Chirurgie versus approche médicale
Une seule étude prospective randomisée a évalué les effets d’une chirurgie par anneau ajustable comparée à une approche médicale dite “optimale” dans un groupe de 50 adolescents âgés de 14 à 18 ans, suivis pendant 2 ans (9). Dans le groupe chirurgie, la perte de poids a été de 36 kg, soit 12,7 points d’IMC, alors que dans le groupe médical, la perte de poids a été de 3 kg (1,3 point d’IMC). Environ 40 % des adolescents présentaient des anomalies métaboliques (hypertriglycéridémie, hypo- HDL-cholestérolémie…) au début de l’étude. Après deux ans, toutes les anomalies avaient régressé chez les adolescents du groupe chirurgie contre 22 % dans l’autre groupe. De même, leur qualité de vie était nettement améliorée. Il faut cependant noter qu’un jeune sur trois avait dû subir une réintervention pour des complications liées au boîtier ou à la tubulure ou en raison de la dilatation de la poche gastrique (9).

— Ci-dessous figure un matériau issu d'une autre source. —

(** X23. A token that [get_current_user] does not resolve makes the gated
    routes fail on reading [.role] off [None], an [AttributeError] rather
    than a 401 or 403, before anything is done; the detail route fails the
    same way on an existing ticket, and on a missing one it answers 404, or
    raises at the driver when the id is out of an [Integer]'s range. *)
Theorem unresolved_identity_is_attribute_error token ticket_id message status title
    description limit app :
  auth.get_current_user jwt_decode token (db app) = None →
  add_reply ticket_id message (auth.get_current_user jwt_decode token (db app)) app
  = (Raise AttributeError, app)
  ∧ update_status ticket_id status (auth.get_current_user jwt_decode token (db app)) app
    = (Raise AttributeError, app)
  ∧ create_ticket title description limit
      (auth.get_current_user jwt_decode token (db app)) app
    = (Raise AttributeError, app)
  ∧ get_ticket_detail ticket_id (auth.get_current_user jwt_decode token (db app)) app
    = (match tickets (db app) !! ticket_id with
       | Some _ => Raise AttributeError
       | None =>
           if bindable (db app) ticket_id
           then Raise (HTTPException 404 "Ticket not found")
           else Raise DriverError
       end, app).
Proof.
  intros ->. split; [by apply add_reply_gate|].
  split; [by apply update_status_gate|]. split; [by apply create_ticket_gate|].
  destruct (tickets (db app) !! ticket_id) as [t|] eqn:Ht.
  - unfold ticket_router.get_ticket_detail, bind, reads.
    by rewrite (get_ticket_with_replies_Some _ _ _ _ Ht).
  - by apply get_ticket_detail_missing.
Qed.


End TicketRoutes.

(** ** The further properties at concrete inputs *)

Section FurtherExamples.
Import models database websocket_manager.

Lemma registry_keeps_every_entry_witness :
  dom (active init) ⊆ dom (active socket_7_subscribed)
  ∧ active (disconnect 1 7%nat socket_7_subscribed) !! 1 = Some [].
Proof.
  destruct (registry_keeps_every_entry quiet init socket_7_subscribed)
    as [Hdom Hkey].
  - apply rtc_once. exact (step_connect quiet 1 7%nat init).
  - split; [exact Hdom|]. apply Hkey. by vm_compute.
Defined.

Lemma registered_sockets_were_accepted_witness :
  7%nat ∈ room 1 socket_7_subscribed
  ∧ accepted quiet (wire socket_7_subscribed) 7%nat.
Proof.
  assert (Hin : 7%nat ∈ room 1 socket_7_subscribed) by (vm_compute; by left).
  split; [exact Hin|].
  apply (registered_sockets_were_accepted quiet socket_7_subscribed 1 7%nat); [|exact Hin].
  apply rtc_once. exact (step_connect quiet 1 7%nat init).
Defined.

Lemma broadcasts_arrive_in_call_order_witness :
  (bind (broadcast quiet 10 "a") (λ _, broadcast quiet 10 "b")) two_rooms
  = (Ok tt,
     mk (active two_rooms)
        (wire two_rooms ++ sends "a" (room 10 two_rooms)
                        ++ sends "b" (room 10 two_rooms))).
Proof.
  apply (broadcasts_arrive_in_call_order quiet 10 "a" "b" two_rooms);
    apply deliverable_quiet.
Defined.

Lemma ticket_ws_no_token_closes_witness :
  (websocket_router.ticket_ws quiet 1 7%nat {["token" := ""]}
     [websocket_router.Text "hi"] init).2
  = mk (active init) (wire init ++ [Close 7%nat 4401])
  ∧ (websocket_router.ticket_ws quiet 1 7%nat {["token" := ""]}
       [websocket_router.Text "hi"] init).1
    = match quiet (wire init) (Close 7%nat 4401) with
      | None => Ok tt
      | Some e => Raise e
      end.
Proof.
  apply (ticket_ws_no_token_closes quiet 1 7%nat {["token" := ""]}
           [websocket_router.Text "hi"] init).
  right. by vm_compute.
Defined.

Lemma ticket_ws_session_releases_witness :
  websocket_router.ticket_ws quiet 1 7%nat {["token" := "abc"]}
    [websocket_router.Text "hi"; websocket_router.Text "there"] init
  = (Ok tt, mk (<[1 := room 1 init]> (active init)) (wire init ++ [Accept 7%nat])).
Proof.
  apply (ticket_ws_session_releases quiet 1 7%nat {["token" := "abc"]}
           [websocket_router.Text "hi"; websocket_router.Text "there"] init).
  - by vm_compute.
  - done.
  - vm_compute. apply not_elem_of_nil.
  - by vm_compute.
Defined.


Lemma ticket_ws_accept_refused_witness :
  websocket_router.ticket_ws (refusing RuntimeError) 1 7%nat {["token" := "abc"]} [] init
  = (Raise RuntimeError, mk (active init) (wire init ++ [Accept 7%nat])).
Proof.
  apply (ticket_ws_accept_refused (refusing RuntimeError) 1 7%nat
           {["token" := "abc"]} [] init RuntimeError).
  - by vm_compute.
  - done.
  - vm_compute. apply not_elem_of_nil.
Defined.

Lemma store_stays_consistent_witness : store_ok store_with_ticket.
Proof.
  apply (store_stays_consistent toy_seq (empty_store true 0) store_with_ticket).
  - apply empty_store_ok.
  - eapply rtc_l.
    + exact (step_create_user toy_seq "agent@example.com" "x" schemas.agent
               (empty_store true 0)).
    + apply rtc_once. exact (step_create_ticket toy_seq "Printer" None 1 store_with_agent).
Defined.

Lemma store_keeps_its_rows_witness :
  keeps store_with_agent
    (ticket_operations.change_ticket_status
       (Ticket.mk 1 "Printer" None schemas.open 0 1) schemas.close
       store_with_ticket).2.
Proof.
  apply (store_keeps_its_rows toy_seq store_with_agent).
  - apply (store_step_ok toy_seq (empty_store true 0)); [apply empty_store_ok|].
    exact (step_create_user toy_seq "agent@example.com" "x" schemas.agent
             (empty_store true 0)).
  - eapply rtc_l.
    + exact (step_create_ticket toy_seq "Printer" None 1 store_with_agent).
    + apply rtc_once.
      apply (step_change_status toy_seq (Ticket.mk 1 "Printer" None schemas.open 0 1)
               schemas.close store_with_ticket).
      by vm_compute.
Defined.

Lemma created_ticket_is_new_and_empty_witness :
  tickets store_with_agent !! 1 = None
  ∧ ticket_operations.get_ticket (λ l, l) 1 store_with_ticket
    = Ok (Some (ticket_operations.mk_loaded (Ticket.mk 1 "Printer" None schemas.open 0 1)
                  [] (user_by_id store_with_agent 1))).
Proof.
  destruct (created_ticket_is_new_and_empty (λ l, l) "Printer" None 1 store_with_agent
              (Ticket.mk 1 "Printer" None schemas.open 0 1) store_with_ticket)
    as (Hnew & _ & Hread).
  - apply (store_step_ok toy_seq (empty_store true 0)); [apply empty_store_ok|].
    exact (step_create_user toy_seq "agent@example.com" "x" schemas.agent
             (empty_store true 0)).
  - by vm_compute.
  - split; [exact Hnew|exact Hread].
Defined.

Lemma reply_is_read_back_witness :
  ticket_operations.get_ticket_with_replies (λ l, l) 1 store_two_replies
  = Ok (Some (ticket_operations.mk_loaded
                (Ticket.mk 1 "Printer" None schemas.open 0 2)
                ([Reply.mk 1 1 "first" 10 1] ++ [Reply.mk 2 1 "second" 11 1])
                (Some (User.mk 2 "user@example.com" "y" schemas.user)),
              [Reply.mk 1 1 "first" 10 1] ++ [Reply.mk 2 1 "second" 11 1])).
Proof.
  destruct (reply_is_read_back (λ l, l) 1 "second" 1
              (tick (ticket_operations.add_reply 1 "first" 1 store_one_ticket).2)
              (Ticket.mk 1 "Printer" None schemas.open 0 2)
              (Reply.mk 2 1 "second" 11 1) store_two_replies)
    as (Hread & _); [by vm_compute|by vm_compute|].
  rewrite Hread. by vm_compute.
Defined.

Lemma status_change_is_read_back_witness :
  ∃ replies' creator',
    ticket_operations.get_ticket (λ l, l) 1
      (ticket_operations.change_ticket_status
         (Ticket.mk 1 "Printer" None schemas.open 0 2) schemas.close
         store_one_ticket).2
    = Ok (Some (ticket_operations.mk_loaded
                  (Ticket.mk 1 "Printer" None schemas.close 0 2) replies' creator')).
Proof.
  destruct (status_change_is_read_back (λ l, l)
              (Ticket.mk 1 "Printer" None schemas.open 0 2) schemas.close
              store_one_ticket)
    as ((replies' & creator' & _ & Hread) & _); [by vm_compute|].
  exists replies', creator'. exact Hread.
Defined.

Lemma signup_registers_an_email_once_witness :
  ∃ db',
    auth_router.signup toy_seq toy_hash
      (schemas.UserCreate.mk "new@example.com" "secret" schemas.user) "salt"
      store_one_ticket
    = (Ok (schemas.UserRead.mk 3 "new@example.com" schemas.user), db')
    ∧ auth_router.signup toy_seq toy_hash
        (schemas.UserCreate.mk "new@example.com" "other" schemas.agent) "pepper" db'
      = (Raise (HTTPException 400 "Email already registered"), db').
Proof.
  destruct (signup_registers_an_email_once toy_seq toy_hash
              (schemas.UserCreate.mk "new@example.com" "secret" schemas.user) "salt"
              store_one_ticket)
    as (db' & Hrun & _ & _ & _ & Hagain); [by vm_compute|by vm_compute|].
  exists db'. split; [exact Hrun|].
  by apply (Hagain (schemas.UserCreate.mk "new@example.com" "other" schemas.agent)).
Defined.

Quel effet sur les comorbidités ?

Peu de données sont disponibles sur l’effet de ces deux types de chirurgie sur les comorbidités comme le diabète ou le SAS chez l’adolescent (7).
En revanche, une amélioration nette de la qualité de vie est rapportée à court terme chez ces adolescents souffrant d’obésité sévère (7).

Anneau ou by-pass ?

Si le recours à l’anneau gastrique est défendu par certains, avec pour argument la réversibilité de la procédure et sa relative facilité d’exécution, d’autres privilégient le by-pass qui est actuellement tout aussi réversible, et avec une efficacité supérieure en termes de perte de poids, notamment à long terme, et une régression des morbidités associées dans l’expérience adulte. Il n’existe pas à l’heure actuelle d’argument formel pour privilégier l’une ou l’autre de ces interventions. On peut cependant admettre, à l’instar de l’évolution de la chirurgie bariatrique chez l’adulte, que les meilleurs résultats à long terme du by-pass et la fréquence élevée des complications mécaniques liées à l’anneau rendent le by-pass préférable chez de jeunes individus souffrant d’obésité extrême, avec des IMC supérieurs à 50, voire 60 kg/m2, et ce d’autant plus s’il existe un diabète associé.

Conclusions

Selon notre expérience, tout adolescent obèse faisant la demande d’une chirurgie bariatrique doit être écouté et faire l’objet d’une évaluation complète avec prise en charge globale (médicale, psychologique et diététique) en amont, pendant au moins 6 mois, afin de les préparer, lui et sa famille, à cette éventualité. La discussion de la chirurgie bariatrique doit être effectuée au cas par cas par des équipes multidisciplinaires aguerries et expertes (médecins, chirurgiens, psychologues, anesthésistes, diététiciens), avec une collaboration étroite entre équipes adultes et pédiatriques.

Sachant que cette prise en charge est la seule à ce jour à avoir montré un effet bénéfique à long terme sur la perte de poids chez l’adulte (3), la chirurgie bariatrique est vouée à être discutée de plus en plus souvent dans la prise en charge des adolescents obèses.